Four states report 61% of India’s cases, but doubling time varies from 8 to 13 days
New Delhi: As India extends the lockdown for two more weeks until May 31, with more freedom to states to relax the lockdown for businesses, the country had 96,169 confirmed COVID-19 cases on May 18, an increase of 172% from 35,365 on May 1, 2020, when the lifting of curbs began.
Four states that lead India’s case tally--Tamil Nadu, Maharashtra, Gujarat and Delhi--have reported more than 9,000 cases each, accounting for 61% of all cases in the country, according to an analysis of data from HealthCheck’s Coronavirus Monitor.
Cases grew by 355% to 10,585 in Tamil Nadu, by 192% to 30,706 in Maharashtra, by 165.5% to 9,333 in Delhi and 150% to 10,888 in Gujarat, between May 1 and May 17, data show.
These rates are based on a three-day moving average of confirmed cases to smoothen out day-to-day fluctuations due to differences in day-to-day testing.

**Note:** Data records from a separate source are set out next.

(* ===== verification/ProcessTree.v ===== *)
(** * Process trees

    Models frontend/src/features/processTree.ts and [layoutProcessTree] of
    frontend/src/components/ProcessTree.tsx, which lay processes out as a forest
    by depth-first search. Both run the same traversal, modelled once over the
    accessors they use; its recursion gets fuel, and the theorems show that one
    more than the number of processes is enough. *)

From S2P Require Import Prelude JsNumber JsDate Contracts.

Section forest.
Context {A : Type} (pid ppid : A → option Z) (chronological : A → A → comparison).

(** No parent, its own parent, or a parent that was not captured. *)
Definition is_root (known : list Z) (n : A) : bool :=
  match ppid n with
  | None => true
  | Some q => bool_decide (pid n = Some q) || negb (bool_decide (q ∈ known))
  end.

(** The loop that fills the [children] map and the list of roots. *)
Definition classify (known : list Z) (acc : list (Z * list A) * list A) (n : A)
  : list (Z * list A) * list A :=
  if is_root known n then (acc.1, acc.2 ++ [n])
  else match ppid n with
       | Some q => (map_set q (default [] (map_get q acc.1) ++ [n]) acc.1, acc.2)
       | None => acc
       end.

Definition sort_children (children : list (Z * list A)) : list (Z * list A) :=
  map (λ kv, (kv.1, js_sort chronological kv.2)) children.

(** The pids visited, and the nodes laid out with their depths. *)
Abbreviation layout_state := (list Z * list (A * Z))%type.

(** [None]: out of fuel. *)
Fixpoint visit (fuel : nat) (children : list (Z * list A)) (st : layout_state) (n : A) (depth : Z)
  : option layout_state :=
  match fuel with
  | O => None
  | S fuel =>
    match pid n with
    | None => Some st
    | Some p =>
      if decide (p ∈ st.1) then Some st
      else foldM (λ st child, visit fuel children st child (Z.min (depth + 1) 12))
             (set_add p st.1, st.2 ++ [(n, depth)]) (default [] (map_get p children))
    end
  end.

(** The whole traversal: the roots first, then whatever was not reached. *)
Definition forest (known : list Z) (nodes : list A) : option (list (A * Z)) :=
  let fuel := S (length nodes) in
  let '(children, roots) := foldl (classify known) ([], []) nodes in
  let children := sort_children children in
  st ← foldM (λ st root, visit fuel children st root 0) ([], []) (js_sort chronological roots);
  st ← foldM (λ st n, visit fuel children st n 0) st (js_sort chronological nodes);
  Some st.2.
End forest.

(** ** The two layouts *)

Section layouts.
Context `{DateHost}.

(** [Date.parse(left) - Date.parse(right) || pid - pid] *)
Definition node_chronological : ProcessTreeNodeDto → ProcessTreeNodeDto → comparison :=
  cmp_then (cmp_on ptn_firstSeenAt cmp_time) (cmp_on ptn_pid Z.compare).

Definition layoutProcessTree (nodes : list ProcessTreeNodeDto)
  : option (list (ProcessTreeNodeDto * Z)) :=
  let byPid := map_of (map (λ node, (ptn_pid node, node)) nodes) in
  forest (λ n, Some (ptn_pid n)) ptn_ppid node_chronological byPid.*1 nodes.

Record ProcessTreeNode := mkProcessTreeNode {
  tree_event : EventDto;
  tree_depth : Z;
  tree_orphaned : bool;
  tree_selected : bool;
}.

(** [None]: [toISOString] throws on an unreadable or unrepresentable date. *)
Definition processTreeWindow (occurredAt : ustring) : option (ustring * ustring) :=
  pivot ← Date_parse occurredAt;
  from ← time_clip (pivot - 30 * 60000);
  to ← time_clip (pivot + 5 * 60000);
  Some (toISOString from, toISOString to).

(** [Date.parse(left) >= Date.parse(right)] *)
Definition time_ge (a b : ustring) : bool :=
  match Date_parse a, Date_parse b with Some s, Some t => t <=? s | _, _ => false end.
Definition correlation_node (positions : list (ustring * point)) (entry : ustring * CorrelationValue) : GraphNode :=
  let '(id, item) := entry in
  mkGraphNode id (position_of positions id)
    (if val_input item then u! "INPUT · " ++ type_name (val_type item) else type_name (val_type item))
    (val_value item)
    ((if val_input item then u! "Input " else []) ++ type_name (val_type item) ++ u! " " ++ val_value item)
    (u! "topology-flow-node correlation " ++
       match val_type item with VT_IP => u! "ip" | VT_DOMAIN => u! "domain" end
       ++ if val_input item then u! " input" else [])
    (match selection with Some (CNode i) => bool_decide (i = id) | _ => false end).

Definition live (edge : CorrelationRelationshipDto) : bool := bool_decide (Source_LIVE_DNS ∈ cr_sources edge).

Definition correlation_edge (labels : list (ustring * Q)) (edge : CorrelationRelationshipDto) : GraphEdge :=
  let id := correlationEdgeId edge in
  let evidence := join (u! " + ") (map (λ s, if bool_decide (s = Source_LIVE_DNS) then u! "LIVE" else u! "OBS")
                                     (cr_sources edge)) in
  let relation := CorrelationRelationshipRelation_name (cr_relation edge) in
  mkGraphEdge id (correlationNodeId (cr_sourceType edge) (cr_sourceValue edge))
    (correlationNodeId (cr_targetType edge) (cr_targetValue edge))
    (map (λ c, if c =? 95 then 32 else c) relation ++ u! " · " ++ evidence)
    (cr_sourceValue edge ++ u! " " ++ relation ++ u! " " ++ cr_targetValue edge ++ u! ", " ++ evidence)
    (u! "correlation-edge " ++ if live edge then u! "live" else u! "observed-only")
    (match selection with Some (CEdge i) => bool_decide (i = id) | _ => false end)
    0%Q (default 0%Q (map_get id labels)).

These rates of growth are also reflected in the current doubling time for cases. The average doubling time of cases in India was 12 days between May 1 and May 17, compared to 10.5 days in Maharashtra, 12 days in Delhi, 13 days in Gujarat, and eight days in Tamil Nadu. Even slight variations in the doubling time can drastically affect projections of future cases, as IndiaSpend reported on May 13, 2020.
In Uttar Pradesh, Rajasthan and Madhya Pradesh, the next three states with the largest number of confirmed cases, daily case growth averaged 4% over the same period. Cases increased by 92% to 4,960 in Rajasthan, by 87% to 4,258 in Uttar Pradesh, and by 76% to 4,789 in Madhya Pradesh between May 1 and May 17. The doubling time was 17 days in Rajasthan, 20 days in Uttar Pradesh, and 23 days in Madhya Pradesh during the same period.
Kerala, which was the first state in the country with 10 confirmed cases 70 days ago, reported an 18% increase with 90 new cases so far in May 2020.
Reported COVID-19 figures may not reflect the reality. COVID-19 infections may manifest as mild or without symptoms while remaining contagious. Under the Indian Council of Medical Research’s testing strategy, individuals presenting mild or no symptoms are only being tested if they are frontline workers, have a history of international travel in the previous 14 days or have been in direct contact with a confirmed case. It is possible that mildly symptomatic individuals who do not know that they were exposed to the disease are missed out while testing.
India has one of the lowest testing rates in the world, with only 1.5 samples tested per 1,000 people, compared to 32 in the US, 13 in Malaysia, and eight in Iran. Amongst BRICS (Brazil, Russia, India, China, South Africa) countries, Russia has conducted 45 tests per 1,000 people and South Africa, seven. India’s testing rate is more in line with Pakistan’s 1.6 per 1,000, Bangladesh’s 1 per 1,000 and Nepal’s 0.8 per 1,000.
(Bharadwaj, an undergraduate at Yale University, is an intern with IndiaSpend.)